If someone were to fake status, what are they actually faking?
Henry Chong: I think it’s a bit more contextualized in today’s world. Again, we live in a big world with technology, with things that have become quite diverse. Our communities are no longer local. You can have an online community of people who follow you on Instagram, which is a perfectly valid community. So I think status is relative, but still I think in its core, it relies on your ability to add value in some way to your community.
David Tian: That’s a much more idealistic view of it than I think. It should be, right?
Henry Chong: Value doesn’t have to be a judgment of whether that value is good or not. I challenge you to name one person who has achieved ‘fame’ by just wanting to be famous or pursuing fame without actually having any kind of underlying skill.

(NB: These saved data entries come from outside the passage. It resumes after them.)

(* ===== verification/Outbox.v ===== *)
(** * The transactional outbox and the unit of work (src/internal/outbox/outbox.go,
    src/internal/postgres/tx.go, leader.go; src/internal/task/pgrepo/event.go)

    A transaction works on a private copy of the database, which becomes the
    database at commit.  What a context carries is the transaction in progress
    and the side effects put off until it commits. *)
From stdpp Require Import options.
From S2P Require Import Prelude GoStrings Apperr Task JobStore.

(** ** outbox.go *)

Record OutboxJob : Type := mkOutboxJob {
  oj_Kind : string;
  oj_Payload : result err string;  (* what marshalling the payload gives *)
  oj_UniqueKey : string;
  oj_MaxAttempts : Z;
}.

(** The [jobs_available] channel. *)
Definition Channel : string := "jobs_available".

(** [io] is a failure of the driver.  [inserted] is false for a duplicate key. *)
Definition Enqueue (io : option err) (j : OutboxJob) (now : Z) (t : table)
  : result err bool * table :=
  if decide (oj_Kind j = "") then (Err (ENew "outbox: job kind is required"), t)
  else match oj_Payload j with
       | Err e => (Err (EWrap ("outbox: marshal payload for " +:+ oj_Kind j +:+ ": ") e ""), t)
       | Ok payload =>
           let wrap e := EWrap ("outbox: enqueue " +:+ oj_Kind j +:+ ": ") e "" in
           match io with
           | Some e => (Err (wrap e), t)
           | None =>
               match insertSQL (oj_Kind j) payload (oj_UniqueKey j) (oj_MaxAttempts j) now t with
               | (Err e, t') => (Err (wrap e), t')
               | (Ok (Some _), t') => (Ok true, t')
               | (Ok None, t') => (Ok false, t')
               end
           end
       end.

(** ** The database and its transactions *)

Section unit_of_work.
Context `{UuidPkg}.

Record pgdb : Type := mkPg {
  pg_tasks : gmap uuid Task;
  pg_jobs : table;
}.

(** A rollback restores every row; values of the identity sequence stay spent. *)
Definition rollback (before after_ : pgdb) : pgdb :=
  mkPg (pg_tasks before) (mkTable (rows (pg_jobs before)) (next_id (pg_jobs after_))).

(** [unitOfWork]: the transaction's copy of the database, and the notifications to
    send once it has committed (the only side effects the program puts off). *)
Record unitOfWork : Type := mkUow { uow_tx : pgdb; uow_after : list string }.

(** What a context carries of it. *)
Definition Ctx : Type := option unitOfWork.

Definition WithTx (tx : pgdb) : Ctx := Some (mkUow tx []).

Definition TxFrom (ctx : Ctx) : option pgdb := uow_tx <$> ctx.

Definition AfterCommit (ctx : Ctx) (kind : string) : bool * Ctx :=
  match ctx with
  | None => (false, ctx)
  | Some u => (true, Some (mkUow (uow_tx u) (uow_after u ++ [kind])))
  end.

(** The hooks to run, in order, and the context without them. *)
Definition RunAfterCommit (ctx : Ctx) : list string * Ctx :=
  match ctx with
  | None => ([], ctx)
  | Some u => (uow_after u, Some (mkUow (uow_tx u) []))
  end.

(** What the process has done to the outside: the committed database, and the
    notifications sent on [Channel]. *)
Record world : Type := mkWorld { w_db : pgdb; w_sent : list string }.

(** [Notify] is best effort: [delivered] says whether the statement went through. *)
Definition Notify (delivered : bool) (kind : string) (s : world) : world :=
  if delivered then mkWorld (w_db s) (w_sent s ++ [kind]) else s.
End unit_of_work.

(** ** leader.go

    [lock_SQL] is what the advisory-lock query answers; [fn] runs only for the
    winner. *)
Definition WithLeader {A} (name : string) (quoted : string) (lock_SQL : result err bool)
  (fn : A → option err * A) (a : A) : result err bool * A :=
  match lock_SQL with
  | Err e => (Err (EWrap ("postgres: leader lock " +:+ quoted +:+ ": ") e ""), a)
  | Ok false => (Ok false, a)
  | Ok true => match fn a with
               | (None, a') => (Ok true, a')
               | (Some e, a') => (Err e, a')
               end
  end.

(** FNV-1a on 64 bits, masked to 63. *)
Definition fnv_offset : Z := 14695981039346656037.
Definition fnv_prime : Z := 1099511628211.
Definition fnv64a (s : string) : Z :=
  foldl (λ h c, (Z.lxor h (Z.of_nat (Ascii.nat_of_ascii c)) * fnv_prime) mod 2 ^ 64) fnv_offset
    (String.list_ascii_of_string s).
Definition lockKey (name : string) : Z := Z.land (fnv64a ("taskapi/" +:+ name)) int64_max.

(** Distinct sweeps have distinct locks, and a key is a positive bigint. *)
Lemma lockKey_range (name : string) : 0 ≤ lockKey name ≤ int64_max.
Proof.
  unfold lockKey. change int64_max with (Z.ones 63). rewrite Z.land_ones by lia.
  pose proof (Z.mod_pos_bound (fnv64a ("taskapi/" +:+ name)) (2 ^ 63)). split; [lia|].
  rewrite Z.ones_equiv. lia.
Qed.

Example lockKey_distinct :
  NoDup (map lockKey ["queue-sweep"; "queue-purge"; "idempotency-purge"]).
Proof. vm_decide. Qed.

(** ** event.go *)

Section event.
Context `{UuidPkg}.

Definition JobKind : string := "task.event".
Definition EventCreated : string := "task.created".
Definition EventUpdated : string := "task.updated".
Definition EventDeleted : string := "task.deleted".

Record Event : Type := mkEvent {
  e_Event : string;
  e_TaskID : uuid;
  e_Version : Z;
  e_Name : string;
  e_Status : Z;
  e_OccurredAt : Z;
}.

Definition eventFor (name : string) (t : Task) : Event :=
  mkEvent name (ID t) (Version t) (Name t) (TStatus t) (UpdatedAt t).

Definition event_ID (e : Event) : string :=
  (e_Event e +:+ ":" +:+ uuid_String (e_TaskID e) +:+ ":" +:+ itoa (e_Version e))%string.
End event.

(** What [json.Marshal] makes of an event; the text the [jsonb] column hands back for
    it, which Postgres writes anew; and the decoding of that text. *)
Class EventJson `{UuidPkg} : Type := {
  event_marshal : Event → string;
  event_json : Event → string;
  event_unjson : string → result err Event;
}.
Class EventJsonLaws `{EventJson} : Prop := {
  event_unjson_json (e : Event) : event_unjson (event_json e) = Ok e;
}.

Even people we think of as being famous for being famous, like perhaps the Kardashians, still have a very unique skill. They are very good at social media.
David Tian: The value they’re adding there is an entertainment value.
Henry Chong: That’s what I mean. It doesn’t have to be a judgment about whether this value is –
David Tian: There are people who add value who might be lower-status. Doctors without Borders, who are relatively anonymously, name one person who is part of that organization besides the head. Maybe you know your friend who is in it, but they’re not famous because they just don’t get spread. So, there are people who do valuable things and do valuable work that people don’t hear about. And in terms of status, they might actually be considered by the society as a low thing.
You said it’s relative, and that’s a really important point. Your status is determined by your peers, or your peers being your community. Within the community, not everybody is equal. You have some people, they’re the influencers so to speak, looking for a better term than that but they’re the ones who influenced most of other people’s things. They have a disproportionate control or say over what is considered to be of value. Your status is always going to be relative to the community that you want to peg it to. So wanting to have a higher status within your school would be very different from somebody who is having a higher status in the night club. Those would be very different types of people, probably, depending on what your school is or night club is like, but the average ones would be quite different.
I think what status is – if you think about influence or authority. A good way to think about it is where status and wealth come apart. Nowadays, you might have the royal families, and they might not be very rich; they just have status, like the people recognize them. They respect them and they probably get a lot of perks that don’t come along with just paying for stuff. They live in this great palace, they get all of these tax breaks, and all of these other perks that if you were to buy them outright with cash would be a lot more expensive than whatever they are paying for.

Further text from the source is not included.